At the end of his first year of medical school, he had wanted to drop out, although he had passed all of his courses. He detested gross anatomy -thought that it was very aptly named. He hated the stench of the lab; the combined smell of dead meat, formaldehyde and phenol. Occasionally he would get careless with his thoughts and reflect that the cadavers were once alive. It was then that he most wished that he had chosen some other vocation. His medical school was one of the best and was progressive enough to introduce the freshmen to the hospital clinics. He cared even less for the clinics than he did for the gross lab. He felt helpless in the face of the massive amount of human suffering that he saw there and sensed the same feelings of helplessness in some of his professors. So, at the end of the year, when he returned to his home for the summer, he told his father that he was going to drop out and try to get into a doctoral program in vertebrate zoology.
"Sam," his father said," I can understand your feelings. Still, it's worth considering that an M.D. will allow you to do anything that you want, even vertebrate zoology. The difference is that you'll be better paid than if you had a Ph.D. alone. Besides, if you're ever out of work, you can always hang out a shingle."
"I won't ever want to hang out a shingle!"
"If you're hungry enough, you might. At any rate, you've already gotten through the toughest part of med school. Take my advice and stick it out. You're young and if you still feel the way you do three years from now, you can always get into a Ph.D. program and have a lot of the requirements behind you.
Sam decided to stick it out for just one more year. In that second year, he was introduced to epidemiology; which was one of the strengths of his school. He also had an exciting professor teaching it. At the end of the year, he asked the prof if he could work with him on a combined M.D.-Ph.D. program, and he was accepted. He worked hard and loved it. He got B's and C's in his medical courses and A's in the ones relevant to his Ph.D. program. When he had finished his doctoral dissertation, he received a post-doctoral fellowship to spend two years at C.D.C., the Communicable Disease Center in Atlanta. Its name was later changed to the Center for Disease Control.

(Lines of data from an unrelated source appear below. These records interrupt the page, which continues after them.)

(** Rolling back to a snapshot restores the fstab: after a successful rollback
    the file has the contents of the snapshot, or is absent if it was absent
    then, and every later crash leaves exactly that. *)
Theorem snapshot_restore_roundtrip sf rf raw fs0 s fs1 :
  snapshot_fstab sf raw fs0 = Ok s → rs_stat rf = false → outcome (restore_fstab rf s fs1) = Ok tt →
  let p := norm_path (sn_path s) in
  let fs' := final (restore_fstab rf s fs1) in
  read_file fs' p = read_file fs0 p ∧ ∀ x, crash_read fs' p x → x = read_file fs0 p.
Proof.
  intros Hsn Hst. cbv zeta. rewrite <-(snapshot_content _ _ _ _ Hsn). unfold restore_fstab.
  set (p := norm_path (sn_path s)). set (tmp := with_extension _ p).
  assert (tmp ≠ p) as Hne by by apply with_extension_ne.
  destruct (let? parent := _ in _); [|done].
  intros (Hr & Ho & ->)%then_run_Ok. apply then_run_Ok in Ho as (Hc & Hy & ->).
  pose proof (restore_remove_Ok _ _ _ Hst Hr) as Hgone.
  set (fs2 := final (restore_remove rf p fs1)) in *.
  set (fs3 := final (match sn_content s with Some _ => _ | None => _ end)) in *.
  assert (dir (final (restore_sync rf p tmp fs3)) !! p = dir fs3 !! p ∧
          durable (final (restore_sync rf p tmp fs3)) !! p = dir fs3 !! p ∧
          inodes (final (restore_sync rf p tmp fs3)) = inodes fs3) as (D & U & I).
  { unfold restore_sync in *. destruct (rs_open_dir rf); [done|]. destruct (rs_sync_dir rf); [done|].
    cbn. by rewrite lookup_partial_alter_eq. }
  destruct (sn_content s) as [content|].
  - apply restore_content_Ok in Hc as (i & H1 & H2); [|done]. fold fs3 in H1, H2. split.
    + unfold read_file. by rewrite D, H1, I, H2.
    + intros x. apply (replaced_durable _ _ i); [by rewrite D|by rewrite U|by rewrite I].
  - subst fs3. cbn [final] in *. split; [unfold read_file; by rewrite D, Hgone|].
    intros x. unfold crash_read. rewrite D, U, Hgone. by intros [H|H].
Qed.

(** The rollback is not atomic.  It removes the fstab before it creates the
    file that replaces it, so every rollback to existing contents passes through
    a state in which a crash leaves no fstab at all; and if the temporary file
    cannot be created, for example because an interrupted earlier rollback left
    one behind, the rollback fails with the fstab gone. *)
Theorem rollback_can_lose_fstab f s fs parent content i :
  let p := norm_path (sn_path s) in
  parent_dir p = Some parent → dir fs !! parent = Some (Special Directory) →
  dir fs !! p = Some (Regular i) → sn_content s = Some content →
  rs_parent f = None → rs_stat f = false → rs_remove f = None →
  (∃ v, v ∈ visited (restore_fstab f s fs) ∧ crash_read v p None) ∧
  (rs_create f ≠ None ∨ dir fs !! with_extension "kyth-rollback.tmp" p ≠ None →
   ∃ e, outcome (restore_fstab f s fs) = Err e ∧ dir (final (restore_fstab f s fs)) !! p = None).
Proof.
  intros p Hpar Hdir Hp Hc H1 H2 H3. unfold restore_fstab. fold p. rewrite Hpar, H1. cbn [ok_or rbind].
  rewrite Hdir. cbn [rbind is_directory negb]. set (tmp := with_extension _ p).
  assert (restore_remove f p fs
          = {| visited := [fs; remove_file p fs]; final := remove_file p fs; outcome := Ok tt |}) as ->.
  { unfold restore_remove. by rewrite H2, Hp, H3. }
  rewrite Hc. assert (dir (remove_file p fs) !! p = None) as Hgone.
  { unfold remove_file. rewrite Hp. cbn. by rewrite lookup_delete_eq. }
  split.
  - exists (remove_file p fs). split; [|left; by rewrite Hgone].
    cbn. apply elem_of_cons. right. by left.
  - intros Hcr. cbn [then_run outcome final].
    assert (tmp ≠ p) as Hne by by apply with_extension_ne.
    assert (dir (remove_file p fs) !! tmp = dir fs !! tmp) as Ht.
    { unfold remove_file. rewrite Hp. cbn. by rewrite lookup_delete_ne. }
    assert (∃ e, restore_content f p tmp content (remove_file p fs)
                 = {| visited := [remove_file p fs]; final := remove_file p fs; outcome := Err e |}) as [e ->].
    { unfold restore_content. rewrite Ht. destruct (rs_create f); [eauto|].
      destruct (dir fs !! tmp) eqn:E; [eauto|]. destruct Hcr; done. }
    exists e. done.
Qed.

(** * Witnesses *)

Definition sample_input : ConfigurationInput :=
  {| ci_target_root := "/mnt/target/"; ci_hostname := " kyth-box "; ci_timezone := "Europe/Berlin";
     ci_locale := default_locale; ci_keymap := default_keymap |}.

Definition sample_plan : ConfigurationPlan :=
  {| cp_target_root := "/mnt/target/";
     cp_writes := [etc_write "/mnt/target/" "hostname" ("kyth-box" +:+ newline);
                   etc_write "/mnt/target/" "locale.conf" ("LANG=en_US.UTF-8" +:+ newline);
                   etc_write "/mnt/target/" "vconsole.conf" ("KEYMAP=us" +:+ newline)];
     cp_localtime_target := "/usr/share/zoneinfo/Europe/Berlin"; cp_executor := "kyth-installer-exec" |}.

Lemma sample_plan_built : build_plan sample_input = Ok sample_plan.
Proof. vm_compute. reflexivity. Qed.

Lemma for_deployment_is_replan_witness :
  for_deployment sample_plan "/mnt/target/ostree/deploy/default/deploy/ab.0"
  = build_plan {| ci_target_root := "/mnt/target/ostree/deploy/default/deploy/ab.0"; ci_hostname := " kyth-box ";
                  ci_timezone := "Europe/Berlin"; ci_locale := default_locale; ci_keymap := default_keymap |}.
Proof.
  exact (for_deployment_is_replan sample_input sample_plan "/mnt/target/ostree/deploy/default/deploy/ab.0"
           sample_plan_built).
Defined.

(** A target with an empty /etc. *)
Definition target_fs : Fs :=
  make_special "/mnt/target/etc" Directory {| inodes := ∅; dir := ∅; durable := ∅; next_inode := 0 |}.

Lemma target_fs_wf : fs_wf target_fs.
Proof. apply fs_wf_special. intros p i [H|H]; done. Qed.

Definition applied : Run := apply_plan no_apply_faults sample_plan target_fs.

Lemma apply_plan_crash_safe_witness :
  outcome applied = Ok tt ∧
  (∀ x, crash_read (final applied) "/mnt/target/etc/hostname" x → x = Some ("kyth-box" +:+ newline)) ∧
  ∀ e, crash_entry (final applied) "/mnt/target/etc/localtime" e →
    e = Some (Special (Symlink "/usr/share/zoneinfo/Europe/Berlin")).
Proof.
  destruct (apply_plan_crash_safe no_apply_faults sample_input sample_plan target_fs target_fs_wf
              sample_plan_built) as [Hw Hl].
  assert (outcome applied = Ok tt) as Ho by (vm_compute; reflexivity).
  split; [exact Ho|]. split.
  - exact (proj2 (Hw (etc_write "/mnt/target/" "hostname" ("kyth-box" +:+ newline))
                     (list_elem_of_here _ _)) Ho).
  - exact (proj2 Hl Ho).
Defined.

Definition fstab_name : string := "/mnt/target/etc/fstab".
Definition root_line : string := "UUID=ab12-34 / btrfs subvol=@ 0 0" +:+ newline.
Definition data_line : string := "UUID=cd /data ext4 defaults 0 2" +:+ newline.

During his junior year in medical school, he met Janet, who was a secretary in the Department of Medicine. At the beginning of his last semester, they married. Their first child was born in Atlanta and the second in Salt Lake City, where he went after Atlanta.
As he walked down the trail, he reflected on his loneliness. Besides his physical needs, he thought that it would be nice to have someone to walk with. He thought of Cowper's poem:
I praise the Frenchman, his remark was shrewd,
How sweet, how passing sweet is solitude!
But grant me still a friend in my retreat,
Whom I may whisper, "Solitude is sweet."
He walked back slowly, watching the light fade. He was in no hurry to return to his gloomy apartment. All that he had to do was pack, which would take him five minutes, and the rest of the evening would be occupied with wondering what the meeting in Bethesda was about and watching television.